Lorsque j'ai souhaité que le Sénat reprenne la gestion du Musée du Luxembourg, j'ai voulu que notre Musée, qui fut aussi le premier Musée d'art moderne et contemporain, célèbre ses origines transalpines ; et j'ai demandé à Madame Patrizia Nitti - que je salue et remercie - de concevoir une programmation qui exalte la Renaissance italienne.
Le Sénat français, qui a exposé Raphaël, Botticelli, Véronèse, Titien et aujourd'hui Arcimboldo, est fier de l'éblouissant résultat de cette politique. Il est aussi infiniment reconnaissant de l'engagement, si enthousiaste et passionné à nos côtés, des autorités italiennes, des surintendants des biens culturels, des directeurs de vos prestigieux musées et des membres éminents des comités scientifiques que Madame Nitti a rassemblés autour de notre institution.

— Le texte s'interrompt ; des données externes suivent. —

Lemma map_range_4k_spec s root own va pa n flags (good : Z -> Prop) :
  binv s root own -> va mod 4096 = 0 -> pa mod 4096 = 0 -> 0 <= va -> va + 4096 * Z.of_nat n < 2 ^ 64 ->
  0 <= pa -> pa + 4096 * Z.of_nat n <= 2 ^ 46 ->
  (forall v, va <= v < va + 4096 * Z.of_nat n -> ends_below s root v 3) -> (forall f, good (pte_4k f flags)) ->
  3 * Z.of_nat n <= early_room (pt_early s) ->
  exists s' own', map_range_4k (root + g_hhdm s) va pa (4096 * Z.of_nat n) flags s = Ret tt s' /\
    prog s s' root va (va + 4096 * Z.of_nat n) (va - pa) good own' /\
    early_room (pt_early s) - 3 * Z.of_nat n <= early_room (pt_early s').
Proof.
  intros Hi Hva Hpa Hva0 Hva1 Hpa0 Hpa1 Hends Hgood Hr. unfold map_range_4k. set (hi := va + 4096 * Z.of_nat n) in *.
  rewrite (wrap_small 64 hi) by lia. replace (va, pa) with (va, va - (va - pa)) by (f_equal; lia).
  destruct (step_loop s root va (va - pa) good 4096 3 (fun '(v, _) => v <? hi)
    (fun '(v, p) => do! map_4k (root + g_hhdm s) v p flags in ret (u64 (v + PAGE_SIZE), u64 (p + PAGE_SIZE)))
    n (rounds va hi PAGE_SIZE) va s own) as (s' & own' & E & Hp & Hroom); try done.
  - by apply rounds_enough.
  - by apply prog_start.
  - intros j Hj. apply Z.ltb_lt. unfold hi. lia.
  - apply Z.ltb_ge. unfold hi. lia.
  - intros j s1 own1 Hj Hp1 Hr1.
    destruct (prog_4k s root va hi (va - pa) flags good ltac:(unfold hi; lia) ltac:(dm_lia) ltac:(unfold hi; lia) Hends
      s1 own1 (va + 4096 * j) Hgood Hp1) as (s2 & own2 & E2 & Hp2 & Hr2); try lia; [dm_lia|].
    exists s2, own2. pose proof (pg_rest _ _ _ _ _ _ _ _ Hp1) as (Hh & _). rewrite Hh in E2.
    rewrite (bind_Ret _ _ _ _ _ E2). unfold ret, PAGE_SIZE. rewrite !wrap_small by lia.
    split_and!; try done. do 2 f_equal. lia.
  - rewrite (bind_Ret _ _ _ _ _ E). by exists s', own'.
Qed.

Lemma both_aligned x y : (Z.land (Z.lor x y) (PAGE_2M_SIZE - 1) =? 0) = (x mod 2 ^ 21 =? 0) && (y mod 2 ^ 21 =? 0).
Proof.
  change (PAGE_2M_SIZE - 1) with (2 ^ 21 - 1). rewrite Z.land_lor_distr_l, !land_low by lia.
  destruct (Z.eqb_spec (x mod 2 ^ 21) 0) as [Hx|Hx]; destruct (Z.eqb_spec (y mod 2 ^ 21) 0) as [Hy|Hy]; simpl.
  - by rewrite Hx, Hy.
  - rewrite (proj2 (Z.eqb_neq _ _)); [done|]. by intros [_ ?]%Z.lor_eq_0_iff.
  - rewrite (proj2 (Z.eqb_neq _ _)); [done|]. by intros [? _]%Z.lor_eq_0_iff.
  - rewrite (proj2 (Z.eqb_neq _ _)); [done|]. by intros [? _]%Z.lor_eq_0_iff.
Qed.

(** Writable and not executable. *)
Definition rw_nx (e : Z) : Prop := is_set e PTE_W = true /\ is_set e PTE_NX = true.

Lemma pte_4k_rw_nx f flags : is_set (Z.land flags (u64 (Z.lnot ADDR_MASK))) PTE_W = true ->
  is_set (Z.land flags (u64 (Z.lnot ADDR_MASK))) PTE_NX = true -> rw_nx (pte_4k f flags).
Proof. intros HW HN. unfold rw_nx, pte_4k. rewrite !is_set_lor, HW, HN, !orb_true_r. done. Qed.

Lemma pte_2m_rw_nx f flags : is_set (Z.land flags (u64 (Z.lnot ADDR_MASK))) PTE_NX = true -> rw_nx (pte_2m f flags).
Proof.
  intros HN. unfold rw_nx, pte_2m. rewrite !is_set_lor, HN. change (is_set PTE_W PTE_W) with true.
  by rewrite !orb_true_r.
Qed.

(** The direct-map range [\[hh + pa, hh + pa + len)]. *)
Section huge_first.
Context (s0 : pb) (root pa len : Z) (own0 : gmap Z (list Z)).
Let hh := g_hhdm s0.
Let lo := hh + pa.
Let hi := hh + pa + len.
Hypothesis Hi0 : binv s0 root own0.
Hypothesis Hhh : hh mod 2 ^ 21 = 0.
Hypothesis Hpa : pa mod 4096 = 0 /\ 0 <= pa.
Hypothesis Hlen : len mod 4096 = 0 /\ 0 <= len.
Hypothesis Hmax : pa + len <= 2 ^ 46.
Hypothesis Hends : forall v, lo <= v < hi -> ends_below s0 root v 3.

Let head := Z.min len ((- pa) mod 2 ^ 21).
Let n2 := (len - head) / 2 ^ 21.
Let tail := len - head - 2 ^ 21 * n2.
Let flags4 := Z.lor (Z.lor 0 PTE_W) PTE_NX.

Lemma small_step s own cur : prog s0 s root lo cur hh rw_nx own -> cur mod 4096 = 0 -> lo <= cur -> cur + 4096 <= hi ->
  3 <= early_room (pt_early s) ->
  exists s' own', map_small (root + hh) 0 (cur, cur - hh) s = Ret (cur + 4096, cur + 4096 - hh) s' /\
    prog s0 s' root lo (cur + 4096) hh rw_nx own' /\ early_room (pt_early s) - 3 <= early_room (pt_early s').
Proof.
  intros Hp Hal H1 H2 Hr. destruct (bi_hh _ _ _ Hi0) as [Hh1 Hh2]. fold hh in Hh1, Hh2.
  destruct (prog_4k s0 root lo hi hh flags4 rw_nx ltac:(unfold hi, lo; lia) ltac:(clear - Hhh; dm_lia)
    ltac:(unfold lo, hi; lia) Hends s own cur) as (s' & own' & E & Hp' & Hr'); try done.
  { intros f. by apply pte_4k_rw_nx. }
  exists s', own'. pose proof (pg_rest _ _ _ _ _ _ _ _ Hp) as (Hh & _). rewrite Hh in E. fold hh in E.
  unfold map_small. rewrite (bind_Ret _ _ _ _ _ E). unfold ret, PAGE_SIZE. unfold hi, lo in *.
  rewrite !wrap_small by lia. split_and!; try done. do 2 f_equal. lia.
Qed.

Lemma head_facts : 0 <= head <= len /\ head mod 4096 = 0 /\ head < 2 ^ 21 /\ (head < len -> (pa + head) mod 2 ^ 21 = 0) /\
  (forall x, 0 <= x < head -> (pa + x) mod 2 ^ 21 <> 0) /\ 0 <= n2 /\ 0 <= tail < 2 ^ 21 /\ tail mod 4096 = 0 /\
  n2 <= len / 2 ^ 21.
Proof.
  unfold tail, n2, head. destruct Hpa, Hlen. change (2 ^ 21) with 2097152. split_and!; try dm_lia; intros; dm_lia.
Qed.

Lemma huge_first_spec : 3 * (1024 + len / 2 ^ 21) <= early_room (pt_early s0) ->
  exists s' own', map_range_huge_first (root + hh) (u64 (hh + pa)) pa len 0 s0 = Ret tt s' /\
    prog s0 s' root lo hi hh rw_nx own' /\
    early_room (pt_early s0) - 3 * (1024 + len / 2 ^ 21) <= early_room (pt_early s').
Proof.
  intros Hr. destruct (bi_hh _ _ _ Hi0) as [Hh1 Hh2]. fold hh in Hh1, Hh2.
  destruct head_facts as (Hhd & Hhdal & Hhd2 & Hbd & Hnb & Hn2 & Htl & Htlal & Hn2le).
  unfold map_range_huge_first. rewrite (wrap_small 64 (hh + pa)), (wrap_small 64 (pa + len)) by lia. fold lo.
  replace (lo, pa) with (lo, lo - hh) by (unfold lo; f_equal; lia).
  set (end_ := pa + len).
  set (k1 := Z.to_nat (head / 4096)). assert (Hk1 : 4096 * Z.of_nat k1 = head) by (unfold k1; dm_lia).
  destruct (step_loop s0 root lo hh rw_nx 4096 3
    (fun '(va, pa) => (pa <? end_) && negb (Z.land (Z.lor pa va) (PAGE_2M_SIZE - 1) =? 0))
    (map_small (root + hh) 0) k1 (rounds pa end_ PAGE_SIZE) lo s0 own0) as (s1 & own1 & E1 & Hp1 & Hr1).
  { unfold rounds, PAGE_SIZE, end_. assert (Z.of_nat k1 <= (pa + len - pa + 4096 - 1) / 4096) by dm_lia. lia. }
  { by apply prog_start. } { lia. } { lia. }
  { intros j Hj. rewrite both_aligned. apply andb_true_intro. split; [apply Z.ltb_lt; unfold lo, end_; lia|].
    specialize (Hnb (4096 * j) ltac:(lia)). rewrite (proj2 (Z.eqb_neq _ _)); [done|].
    replace (lo + 4096 * j - hh) with (pa + 4096 * j) by (unfold lo; lia). done. }
  { rewrite both_aligned, Hk1. destruct (Z.eqb_spec head len) as [He|He].
    - rewrite (proj2 (Z.ltb_ge _ _)); [done|]. unfold lo, end_. lia.
    - specialize (Hbd ltac:(lia)). replace (lo + head - hh) with (pa + head) by (unfold lo; lia).
      replace (lo + head) with (hh + (pa + head)) by (unfold lo; lia).
      rewrite Hbd, (proj2 (Z.eqb_eq ((hh + (pa + head)) mod 2 ^ 21) 0)); [by rewrite andb_false_r|].
      rewrite Z.add_mod, Hhh, Hbd by lia. done. }
  { intros j s own Hj Hp Hrm. apply (small_step s own); try done; unfold lo, hi in *; dm_lia. }
  rewrite (bind_Ret _ _ _ _ _ E1), Hk1. cbv beta iota. rewrite Hk1 in Hp1.
  set (k2 := Z.to_nat n2). assert (Hk2 : Z.of_nat k2 = n2) by lia. set (a1 := lo + head) in *.
  destruct (step_loop s0 root lo hh rw_nx (2 ^ 21) 2 (fun '(_, pa) => u64 (pa + PAGE_2M_SIZE) <=? end_)
    (fun '(va, pa) => do! map_2m (root + hh) va pa (Z.lor 0 PTE_NX) in ret (u64 (va + PAGE_2M_SIZE), u64 (pa + PAGE_2M_SIZE)))
    k2 (rounds (a1 - hh) end_ PAGE_2M_SIZE) a1 s1 own1) as (s2 & own2 & E2 & Hp2 & Hr2).
  { unfold rounds, PAGE_2M_SIZE, end_, a1, lo. assert (n2 <= (pa + len - (hh + pa + head - hh) + 2 * 1024 * 1024 - 1) / (2 * 1024 * 1024))
      by (unfold n2; change (2 ^ 21) with 2097152; dm_lia). lia. }
  { done. } { lia. } { lia. }
  { intros j Hj. change PAGE_2M_SIZE with (2 ^ 21). unfold a1, lo. apply Z.leb_le. unfold end_, tail in *.
    change (2 ^ 21) with 2097152 in *. rewrite wrap_small; lia. }
  { change PAGE_2M_SIZE with (2 ^ 21). unfold a1, lo. apply Z.leb_gt. unfold end_, tail in *.
    change (2 ^ 21) with 2097152 in *. rewrite wrap_small; lia. }
  { intros j s own Hj Hp Hrm.
    assert (Hal1 : (pa + head) mod 2 ^ 21 = 0) by (apply Hbd; unfold tail in *; change (2 ^ 21) with 2097152 in *; lia).
    assert (Hal : (a1 + 2 ^ 21 * j) mod 2 ^ 21 = 0).
    { unfold a1, lo. replace (hh + pa + head + 2 ^ 21 * j) with (hh + (pa + head) + j * 2 ^ 21) by lia.
      rewrite Z.mod_add, Z.add_mod, Hhh, Hal1 by lia. done. }
    assert (Hfit : a1 + 2 ^ 21 * j + 2 ^ 21 <= hi) by (unfold a1, hi, lo, tail in *; change (2 ^ 21) with 2097152 in *; lia).
    destruct (prog_2m s0 root lo hi hh (Z.lor 0 PTE_NX) rw_nx ltac:(unfold hi, lo; lia) ltac:(clear - Hhh; dm_lia)
      ltac:(unfold lo, hi; lia) Hends
      s own (a1 + 2 ^ 21 * j)) as (s' & own' & E & Hp' & Hr'); try done; [by intros f; apply pte_2m_rw_nx|unfold a1; lia|].
    exists s', own'. pose proof (pg_rest _ _ _ _ _ _ _ _ Hp) as (Hh & _). rewrite Hh in E. fold hh in E.
    rewrite (bind_Ret _ _ _ _ _ E). unfold ret. change PAGE_2M_SIZE with (2 ^ 21). unfold a1, hi, lo in *.
    rewrite !wrap_small by lia. split_and!; try done. do 2 f_equal. lia. }
  rewrite (bind_Ret _ _ _ _ _ E2), Hk2. cbv beta iota. rewrite Hk2 in Hp2, Hr2. set (a2 := a1 + 2 ^ 21 * n2) in *.
  set (k3 := Z.to_nat (tail / 4096)). assert (Hk3 : 4096 * Z.of_nat k3 = tail) by (unfold k3; dm_lia).
  assert (Ha2 : a2 + tail = hi) by (unfold a2, a1, hi, lo, tail; lia).
  assert (Ha2al : a2 mod 4096 = 0) by (unfold a2, a1, lo; change (2 ^ 21) with 2097152 in *; dm_lia).
  destruct (step_loop s0 root lo hh rw_nx 4096 3 (fun '(_, pa) => pa <? end_) (map_small (root + hh) 0)
    k3 (rounds (a2 - hh) end_ PAGE_SIZE) a2 s2 own2) as (s3 & own3 & E3 & Hp3 & Hr3).
  { apply rounds_enough; [done|]. unfold PAGE_SIZE, end_, hi in *. lia. }
  { done. } { lia. } { lia. }
  { intros j Hj. apply Z.ltb_lt. unfold end_, hi in *. lia. }
  { apply Z.ltb_ge. unfold end_, hi in *. lia. }
  { intros j s own Hj Hp Hrm. apply (small_step s own); try done; unfold a2, a1 in *; try lia; dm_lia. }
  rewrite (bind_Ret _ _ _ _ _ E3). exists s3, own3. split; [done|]. rewrite Hk3, Ha2 in Hp3. split; [done|]. lia.
Qed.
End huge_first.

Cet engagement s'est déjà manifesté au plus haut niveau par la visite des Présidents Ciampi et Napolitano qui nous ont honorés de leur protection. Je suis heureux, au nom de mes collègues, d'accueillir aujourd'hui en votre personne, cher Francesco Rutelli, une personnalité aussi emblématique du gouvernement italien, un homme de culture respecté dans toute l'Europe, mais aussi, bien sûr, un ancien maire de Rome, qui, dans la Ville éternelle, a parachevé des réalisations architecturales remarquables qui ont donné une nouvelle jeunesse à votre capitale et inspiré bien des villes européennes. Je ne doute pas aussi que Madame Albanel, notre ministre de la Culture et de la communication, sera particulièrement intéressée de ce que vous lui direz de l'exemple italien, notamment pour l'enseignement de l'histoire de l'Art à l'école.
Au moment où le Président de la République, Nicolas Sarkozy, affirme son intention visionnaire de proposer à l'Europe un grand dessein pour faire de l'ensemble méditerranéen, une zone de dialogue et de prospérité, le Sénat est fier d'avoir été en quelque sorte, sur le plan culturel, un précurseur audacieux. Je le dis d'autant plus que, lorsque nous avons commencé, certains responsables d'alors nous expliquaient avec force que le public ne s'intéressait qu'à l'Égypte et aux impressionnistes et que nous étions bien déraisonnables d'exposer Raphaël.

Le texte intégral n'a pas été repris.